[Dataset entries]
------------------------------------------------------------------------

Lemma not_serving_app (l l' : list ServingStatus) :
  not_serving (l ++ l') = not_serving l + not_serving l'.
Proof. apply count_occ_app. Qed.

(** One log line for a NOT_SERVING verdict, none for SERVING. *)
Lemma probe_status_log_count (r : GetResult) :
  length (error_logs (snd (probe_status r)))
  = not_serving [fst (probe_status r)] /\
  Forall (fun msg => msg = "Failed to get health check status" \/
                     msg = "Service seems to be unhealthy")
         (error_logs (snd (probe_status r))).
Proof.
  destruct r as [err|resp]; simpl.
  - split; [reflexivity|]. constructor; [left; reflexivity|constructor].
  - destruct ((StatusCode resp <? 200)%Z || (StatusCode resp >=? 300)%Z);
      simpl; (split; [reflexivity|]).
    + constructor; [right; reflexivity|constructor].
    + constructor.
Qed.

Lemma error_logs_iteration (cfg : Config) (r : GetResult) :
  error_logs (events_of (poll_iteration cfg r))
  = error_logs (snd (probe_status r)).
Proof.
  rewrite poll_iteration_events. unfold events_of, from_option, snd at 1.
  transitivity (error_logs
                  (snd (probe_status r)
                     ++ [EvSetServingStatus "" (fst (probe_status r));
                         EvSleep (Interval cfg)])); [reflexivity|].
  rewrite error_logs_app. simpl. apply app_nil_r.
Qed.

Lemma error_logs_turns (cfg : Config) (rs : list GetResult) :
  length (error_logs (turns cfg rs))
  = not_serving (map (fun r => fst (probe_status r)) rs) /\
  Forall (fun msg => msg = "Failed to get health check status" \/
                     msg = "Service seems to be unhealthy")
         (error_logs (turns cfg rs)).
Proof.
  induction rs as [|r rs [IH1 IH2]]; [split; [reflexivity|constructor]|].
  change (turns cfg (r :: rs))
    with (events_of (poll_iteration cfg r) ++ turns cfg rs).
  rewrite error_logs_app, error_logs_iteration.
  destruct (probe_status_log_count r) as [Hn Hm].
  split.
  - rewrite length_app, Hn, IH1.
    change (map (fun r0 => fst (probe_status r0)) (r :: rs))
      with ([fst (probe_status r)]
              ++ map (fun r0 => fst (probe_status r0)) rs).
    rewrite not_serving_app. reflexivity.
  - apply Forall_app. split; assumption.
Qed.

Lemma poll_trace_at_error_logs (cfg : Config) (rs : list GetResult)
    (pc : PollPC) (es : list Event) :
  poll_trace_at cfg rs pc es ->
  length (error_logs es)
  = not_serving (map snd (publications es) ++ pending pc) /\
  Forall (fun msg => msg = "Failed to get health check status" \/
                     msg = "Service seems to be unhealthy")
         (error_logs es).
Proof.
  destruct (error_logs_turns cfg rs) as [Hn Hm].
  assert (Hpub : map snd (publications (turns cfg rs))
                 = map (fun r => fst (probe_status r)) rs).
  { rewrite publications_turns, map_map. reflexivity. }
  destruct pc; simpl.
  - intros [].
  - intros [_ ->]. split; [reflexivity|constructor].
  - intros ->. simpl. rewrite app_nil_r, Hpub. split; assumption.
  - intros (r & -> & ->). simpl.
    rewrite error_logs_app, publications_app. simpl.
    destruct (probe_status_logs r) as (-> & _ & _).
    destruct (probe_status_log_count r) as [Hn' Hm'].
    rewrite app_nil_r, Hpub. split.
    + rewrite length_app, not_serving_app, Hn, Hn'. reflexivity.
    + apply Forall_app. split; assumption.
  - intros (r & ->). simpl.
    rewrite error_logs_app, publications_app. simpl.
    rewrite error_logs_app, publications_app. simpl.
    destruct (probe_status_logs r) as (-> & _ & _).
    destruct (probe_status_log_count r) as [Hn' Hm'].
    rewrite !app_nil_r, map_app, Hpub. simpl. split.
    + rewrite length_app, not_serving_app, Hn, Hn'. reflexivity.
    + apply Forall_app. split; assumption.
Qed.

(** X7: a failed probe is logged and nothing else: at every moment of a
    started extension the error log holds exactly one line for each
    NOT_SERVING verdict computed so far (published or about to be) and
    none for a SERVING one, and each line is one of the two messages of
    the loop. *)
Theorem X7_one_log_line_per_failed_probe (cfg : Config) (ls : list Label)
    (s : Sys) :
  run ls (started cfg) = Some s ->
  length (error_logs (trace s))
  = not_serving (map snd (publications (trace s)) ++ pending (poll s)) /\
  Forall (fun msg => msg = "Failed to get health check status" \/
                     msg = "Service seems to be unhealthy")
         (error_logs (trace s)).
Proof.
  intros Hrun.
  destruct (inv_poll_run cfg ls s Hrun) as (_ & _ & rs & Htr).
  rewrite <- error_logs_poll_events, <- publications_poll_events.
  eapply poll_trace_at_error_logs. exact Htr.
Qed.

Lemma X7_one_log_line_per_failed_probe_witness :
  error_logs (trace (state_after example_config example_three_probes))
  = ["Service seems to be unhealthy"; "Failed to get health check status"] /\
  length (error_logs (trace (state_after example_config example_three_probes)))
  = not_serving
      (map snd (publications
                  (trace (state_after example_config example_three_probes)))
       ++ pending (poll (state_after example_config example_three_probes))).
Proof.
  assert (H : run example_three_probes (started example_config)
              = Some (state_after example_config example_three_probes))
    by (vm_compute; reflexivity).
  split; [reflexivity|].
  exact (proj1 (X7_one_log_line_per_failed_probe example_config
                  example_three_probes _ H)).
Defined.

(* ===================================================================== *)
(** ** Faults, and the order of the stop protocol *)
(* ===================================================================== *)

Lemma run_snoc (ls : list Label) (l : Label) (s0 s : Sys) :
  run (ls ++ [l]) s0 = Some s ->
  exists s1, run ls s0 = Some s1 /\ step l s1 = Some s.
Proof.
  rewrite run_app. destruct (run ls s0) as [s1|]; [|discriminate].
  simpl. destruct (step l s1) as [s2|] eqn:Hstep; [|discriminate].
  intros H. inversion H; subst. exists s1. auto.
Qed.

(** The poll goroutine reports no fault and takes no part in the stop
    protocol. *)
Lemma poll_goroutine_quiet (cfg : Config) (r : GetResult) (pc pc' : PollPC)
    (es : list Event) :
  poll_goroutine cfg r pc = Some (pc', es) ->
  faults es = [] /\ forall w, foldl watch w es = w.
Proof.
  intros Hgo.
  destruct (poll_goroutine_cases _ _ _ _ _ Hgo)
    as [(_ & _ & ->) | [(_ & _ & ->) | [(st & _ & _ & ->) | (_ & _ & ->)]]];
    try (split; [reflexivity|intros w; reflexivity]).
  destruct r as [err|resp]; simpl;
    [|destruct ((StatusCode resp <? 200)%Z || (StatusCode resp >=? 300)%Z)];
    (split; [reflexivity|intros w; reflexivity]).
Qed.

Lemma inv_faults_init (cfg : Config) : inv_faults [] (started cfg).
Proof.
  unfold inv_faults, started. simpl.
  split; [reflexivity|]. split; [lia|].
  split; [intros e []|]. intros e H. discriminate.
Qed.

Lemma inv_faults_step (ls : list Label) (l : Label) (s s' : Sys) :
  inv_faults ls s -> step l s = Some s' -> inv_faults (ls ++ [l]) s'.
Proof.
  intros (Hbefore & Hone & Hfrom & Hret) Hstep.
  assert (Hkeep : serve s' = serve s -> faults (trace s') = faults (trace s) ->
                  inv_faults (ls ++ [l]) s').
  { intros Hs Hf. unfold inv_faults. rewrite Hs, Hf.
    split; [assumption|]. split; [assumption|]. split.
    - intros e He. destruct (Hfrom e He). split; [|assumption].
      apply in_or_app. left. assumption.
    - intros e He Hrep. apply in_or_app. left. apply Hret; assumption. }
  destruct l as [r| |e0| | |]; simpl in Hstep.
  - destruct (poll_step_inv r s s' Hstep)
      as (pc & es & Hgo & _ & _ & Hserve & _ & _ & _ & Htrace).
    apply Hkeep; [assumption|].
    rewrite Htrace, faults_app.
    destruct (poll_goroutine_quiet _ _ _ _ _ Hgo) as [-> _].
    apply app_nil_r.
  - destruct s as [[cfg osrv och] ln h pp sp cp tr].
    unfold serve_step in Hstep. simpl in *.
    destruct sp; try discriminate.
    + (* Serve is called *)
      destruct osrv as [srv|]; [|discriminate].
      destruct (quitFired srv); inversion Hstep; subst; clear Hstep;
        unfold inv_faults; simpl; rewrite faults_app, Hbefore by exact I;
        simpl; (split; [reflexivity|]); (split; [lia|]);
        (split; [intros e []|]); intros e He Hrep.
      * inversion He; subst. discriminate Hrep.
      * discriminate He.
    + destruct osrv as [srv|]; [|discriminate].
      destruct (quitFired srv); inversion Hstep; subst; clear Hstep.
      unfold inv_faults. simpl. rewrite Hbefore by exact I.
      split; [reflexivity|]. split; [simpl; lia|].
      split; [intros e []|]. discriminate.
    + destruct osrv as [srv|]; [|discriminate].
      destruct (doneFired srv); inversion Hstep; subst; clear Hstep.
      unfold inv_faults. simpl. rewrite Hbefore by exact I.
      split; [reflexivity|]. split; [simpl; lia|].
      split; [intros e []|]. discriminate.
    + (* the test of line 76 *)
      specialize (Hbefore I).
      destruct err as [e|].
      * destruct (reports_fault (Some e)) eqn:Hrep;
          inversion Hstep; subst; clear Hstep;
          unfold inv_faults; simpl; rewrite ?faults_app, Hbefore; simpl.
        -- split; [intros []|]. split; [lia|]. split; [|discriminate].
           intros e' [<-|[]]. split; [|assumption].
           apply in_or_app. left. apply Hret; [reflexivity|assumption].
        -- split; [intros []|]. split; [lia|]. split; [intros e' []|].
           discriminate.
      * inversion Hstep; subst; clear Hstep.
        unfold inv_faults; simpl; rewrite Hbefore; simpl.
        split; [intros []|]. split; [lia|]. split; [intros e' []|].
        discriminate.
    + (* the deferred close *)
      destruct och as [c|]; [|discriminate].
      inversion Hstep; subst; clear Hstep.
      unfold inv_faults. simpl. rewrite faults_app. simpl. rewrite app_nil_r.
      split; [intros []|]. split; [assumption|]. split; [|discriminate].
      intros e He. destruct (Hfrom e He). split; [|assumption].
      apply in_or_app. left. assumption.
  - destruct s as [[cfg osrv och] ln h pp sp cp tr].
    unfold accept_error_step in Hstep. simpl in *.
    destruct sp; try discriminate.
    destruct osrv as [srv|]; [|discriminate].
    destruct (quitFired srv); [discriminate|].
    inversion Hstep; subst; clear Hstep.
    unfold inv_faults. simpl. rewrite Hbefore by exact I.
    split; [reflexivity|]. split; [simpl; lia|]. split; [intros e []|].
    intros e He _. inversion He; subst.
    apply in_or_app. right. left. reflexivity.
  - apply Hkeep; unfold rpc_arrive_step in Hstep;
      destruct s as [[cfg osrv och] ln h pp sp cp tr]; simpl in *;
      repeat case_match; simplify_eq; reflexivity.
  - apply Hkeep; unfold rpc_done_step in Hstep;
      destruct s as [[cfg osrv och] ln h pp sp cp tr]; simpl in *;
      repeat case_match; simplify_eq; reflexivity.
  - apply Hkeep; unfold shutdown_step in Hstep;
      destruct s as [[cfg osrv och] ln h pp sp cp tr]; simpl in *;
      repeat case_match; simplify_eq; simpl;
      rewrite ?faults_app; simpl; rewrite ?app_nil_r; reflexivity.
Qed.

------------------------------------------------------------------------

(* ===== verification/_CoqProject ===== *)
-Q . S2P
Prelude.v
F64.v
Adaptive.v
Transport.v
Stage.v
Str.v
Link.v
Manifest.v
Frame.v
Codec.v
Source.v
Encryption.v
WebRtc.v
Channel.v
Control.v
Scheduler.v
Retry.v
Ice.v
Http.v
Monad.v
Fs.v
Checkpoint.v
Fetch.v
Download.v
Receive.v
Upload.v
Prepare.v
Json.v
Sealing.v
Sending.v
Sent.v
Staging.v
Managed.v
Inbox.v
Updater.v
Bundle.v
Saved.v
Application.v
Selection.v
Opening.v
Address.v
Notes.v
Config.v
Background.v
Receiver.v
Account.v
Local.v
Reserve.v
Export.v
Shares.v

------------------------------------------------------------------------

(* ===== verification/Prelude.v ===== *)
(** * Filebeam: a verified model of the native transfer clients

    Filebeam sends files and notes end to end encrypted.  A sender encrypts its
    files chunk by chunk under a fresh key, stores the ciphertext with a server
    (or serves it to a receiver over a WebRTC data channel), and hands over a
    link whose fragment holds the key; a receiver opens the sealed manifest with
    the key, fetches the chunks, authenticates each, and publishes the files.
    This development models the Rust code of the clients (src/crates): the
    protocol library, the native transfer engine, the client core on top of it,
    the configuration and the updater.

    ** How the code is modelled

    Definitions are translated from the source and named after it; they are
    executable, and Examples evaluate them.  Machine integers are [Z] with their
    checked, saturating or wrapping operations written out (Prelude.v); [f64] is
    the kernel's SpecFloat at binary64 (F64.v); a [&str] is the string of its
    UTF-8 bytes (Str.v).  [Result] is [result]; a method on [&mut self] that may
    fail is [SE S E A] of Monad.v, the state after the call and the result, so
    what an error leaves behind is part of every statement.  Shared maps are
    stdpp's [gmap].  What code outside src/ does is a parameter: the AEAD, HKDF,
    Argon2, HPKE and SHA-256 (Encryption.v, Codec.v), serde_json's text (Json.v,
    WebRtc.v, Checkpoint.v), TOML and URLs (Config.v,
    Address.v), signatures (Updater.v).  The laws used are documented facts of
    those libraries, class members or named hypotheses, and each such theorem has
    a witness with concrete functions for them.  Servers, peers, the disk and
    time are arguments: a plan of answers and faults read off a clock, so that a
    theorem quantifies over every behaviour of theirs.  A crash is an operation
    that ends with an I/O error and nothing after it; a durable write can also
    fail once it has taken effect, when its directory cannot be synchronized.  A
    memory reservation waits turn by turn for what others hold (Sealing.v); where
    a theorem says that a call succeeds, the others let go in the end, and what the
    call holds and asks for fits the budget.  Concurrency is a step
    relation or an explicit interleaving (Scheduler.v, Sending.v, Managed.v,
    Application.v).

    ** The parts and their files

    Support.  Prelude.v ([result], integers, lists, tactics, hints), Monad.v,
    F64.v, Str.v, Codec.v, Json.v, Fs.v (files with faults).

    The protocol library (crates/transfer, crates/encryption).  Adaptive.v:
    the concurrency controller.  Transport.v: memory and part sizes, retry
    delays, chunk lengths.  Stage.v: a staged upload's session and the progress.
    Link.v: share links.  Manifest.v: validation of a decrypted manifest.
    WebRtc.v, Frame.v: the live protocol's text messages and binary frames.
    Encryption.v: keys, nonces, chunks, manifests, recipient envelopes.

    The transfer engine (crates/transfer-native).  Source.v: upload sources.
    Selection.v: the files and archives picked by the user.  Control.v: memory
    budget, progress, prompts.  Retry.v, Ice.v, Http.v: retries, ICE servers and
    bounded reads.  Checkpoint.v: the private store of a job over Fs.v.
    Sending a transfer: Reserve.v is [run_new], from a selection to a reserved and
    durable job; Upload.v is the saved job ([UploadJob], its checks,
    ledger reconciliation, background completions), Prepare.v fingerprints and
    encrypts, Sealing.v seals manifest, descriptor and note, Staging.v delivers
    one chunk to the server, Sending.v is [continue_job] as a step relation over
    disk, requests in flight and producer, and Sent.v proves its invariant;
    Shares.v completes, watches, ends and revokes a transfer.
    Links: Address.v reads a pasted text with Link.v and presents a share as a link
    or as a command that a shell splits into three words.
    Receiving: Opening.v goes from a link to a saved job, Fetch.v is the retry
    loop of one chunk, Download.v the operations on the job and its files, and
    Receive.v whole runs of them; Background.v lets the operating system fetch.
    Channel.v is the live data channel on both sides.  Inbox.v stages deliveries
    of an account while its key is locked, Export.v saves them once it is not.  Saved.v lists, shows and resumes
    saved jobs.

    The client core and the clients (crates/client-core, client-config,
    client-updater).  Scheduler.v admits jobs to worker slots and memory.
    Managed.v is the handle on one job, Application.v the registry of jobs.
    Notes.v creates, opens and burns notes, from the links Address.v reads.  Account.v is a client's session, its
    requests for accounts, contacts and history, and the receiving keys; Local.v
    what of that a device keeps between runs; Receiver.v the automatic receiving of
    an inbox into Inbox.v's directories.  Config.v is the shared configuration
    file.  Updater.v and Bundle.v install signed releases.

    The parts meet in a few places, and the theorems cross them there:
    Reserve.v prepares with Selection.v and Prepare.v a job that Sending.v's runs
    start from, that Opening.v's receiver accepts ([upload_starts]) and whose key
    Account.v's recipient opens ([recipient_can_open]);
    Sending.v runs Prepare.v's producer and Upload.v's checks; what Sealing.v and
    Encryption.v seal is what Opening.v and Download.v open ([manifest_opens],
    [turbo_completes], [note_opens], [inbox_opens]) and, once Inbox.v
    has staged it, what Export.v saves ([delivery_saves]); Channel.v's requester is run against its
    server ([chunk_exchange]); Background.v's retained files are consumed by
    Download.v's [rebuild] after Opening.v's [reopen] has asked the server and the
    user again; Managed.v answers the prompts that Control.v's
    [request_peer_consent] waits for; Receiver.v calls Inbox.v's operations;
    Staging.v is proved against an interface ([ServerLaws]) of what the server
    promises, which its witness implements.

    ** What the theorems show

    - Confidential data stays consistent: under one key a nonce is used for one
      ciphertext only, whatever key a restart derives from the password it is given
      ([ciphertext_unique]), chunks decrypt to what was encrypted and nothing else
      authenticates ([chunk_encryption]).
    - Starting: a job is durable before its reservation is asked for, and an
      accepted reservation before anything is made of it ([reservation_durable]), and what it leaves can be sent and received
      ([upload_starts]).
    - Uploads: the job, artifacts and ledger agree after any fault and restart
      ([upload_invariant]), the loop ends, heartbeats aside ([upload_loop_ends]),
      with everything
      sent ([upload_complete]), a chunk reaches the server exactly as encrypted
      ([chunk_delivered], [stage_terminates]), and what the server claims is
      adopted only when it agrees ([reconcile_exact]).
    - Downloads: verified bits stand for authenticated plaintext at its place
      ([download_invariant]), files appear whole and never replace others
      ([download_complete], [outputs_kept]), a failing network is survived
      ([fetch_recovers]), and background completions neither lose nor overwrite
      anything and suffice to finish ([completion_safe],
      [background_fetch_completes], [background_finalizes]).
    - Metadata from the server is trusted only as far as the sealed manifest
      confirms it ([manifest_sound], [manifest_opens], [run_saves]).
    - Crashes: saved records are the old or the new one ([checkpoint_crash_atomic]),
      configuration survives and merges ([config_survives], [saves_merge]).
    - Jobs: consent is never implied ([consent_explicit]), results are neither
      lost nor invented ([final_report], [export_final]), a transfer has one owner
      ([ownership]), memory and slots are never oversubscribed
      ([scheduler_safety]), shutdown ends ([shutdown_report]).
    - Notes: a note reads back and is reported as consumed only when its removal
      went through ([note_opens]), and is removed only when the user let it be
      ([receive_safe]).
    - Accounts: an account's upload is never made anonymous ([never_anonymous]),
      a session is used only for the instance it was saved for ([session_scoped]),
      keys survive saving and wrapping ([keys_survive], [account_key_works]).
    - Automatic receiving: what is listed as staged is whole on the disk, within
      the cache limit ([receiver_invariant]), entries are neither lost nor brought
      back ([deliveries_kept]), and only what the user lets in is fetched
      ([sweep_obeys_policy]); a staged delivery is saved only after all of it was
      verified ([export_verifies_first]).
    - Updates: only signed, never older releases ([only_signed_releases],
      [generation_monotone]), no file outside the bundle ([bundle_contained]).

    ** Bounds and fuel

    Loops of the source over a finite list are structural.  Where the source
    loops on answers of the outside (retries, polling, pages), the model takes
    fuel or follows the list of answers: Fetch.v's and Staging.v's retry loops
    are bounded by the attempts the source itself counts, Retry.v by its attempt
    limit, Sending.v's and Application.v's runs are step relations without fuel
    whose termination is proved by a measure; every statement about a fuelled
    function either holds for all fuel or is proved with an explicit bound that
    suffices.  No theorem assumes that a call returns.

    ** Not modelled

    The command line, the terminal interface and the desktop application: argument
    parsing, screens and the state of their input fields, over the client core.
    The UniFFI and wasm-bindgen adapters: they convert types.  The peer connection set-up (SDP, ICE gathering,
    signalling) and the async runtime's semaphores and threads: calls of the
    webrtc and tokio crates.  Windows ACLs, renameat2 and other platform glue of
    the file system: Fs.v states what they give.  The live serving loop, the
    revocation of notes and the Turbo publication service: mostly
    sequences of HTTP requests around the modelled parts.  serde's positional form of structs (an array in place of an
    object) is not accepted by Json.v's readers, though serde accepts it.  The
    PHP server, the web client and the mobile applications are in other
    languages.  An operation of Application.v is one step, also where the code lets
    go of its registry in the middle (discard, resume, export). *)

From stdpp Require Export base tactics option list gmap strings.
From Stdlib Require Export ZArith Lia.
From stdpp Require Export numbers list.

------------------------------------------------------------------------

- **WHAT YOU NEED TO DO**: Restate word for word the lines of the data above, starting at the line containing "Lemma not_serving_app (l" and ending at the line containing "Lemma probe_status_log_count (r", both included, and nothing more.

- **EXERCISE RESULT**:
Lemma not_serving_app (l l' : list ServingStatus) :
  not_serving (l ++ l') = not_serving l + not_serving l'.
Proof. apply count_occ_app. Qed.

(** One log line for a NOT_SERVING verdict, none for SERVING. *)
Lemma probe_status_log_count (r : GetResult) :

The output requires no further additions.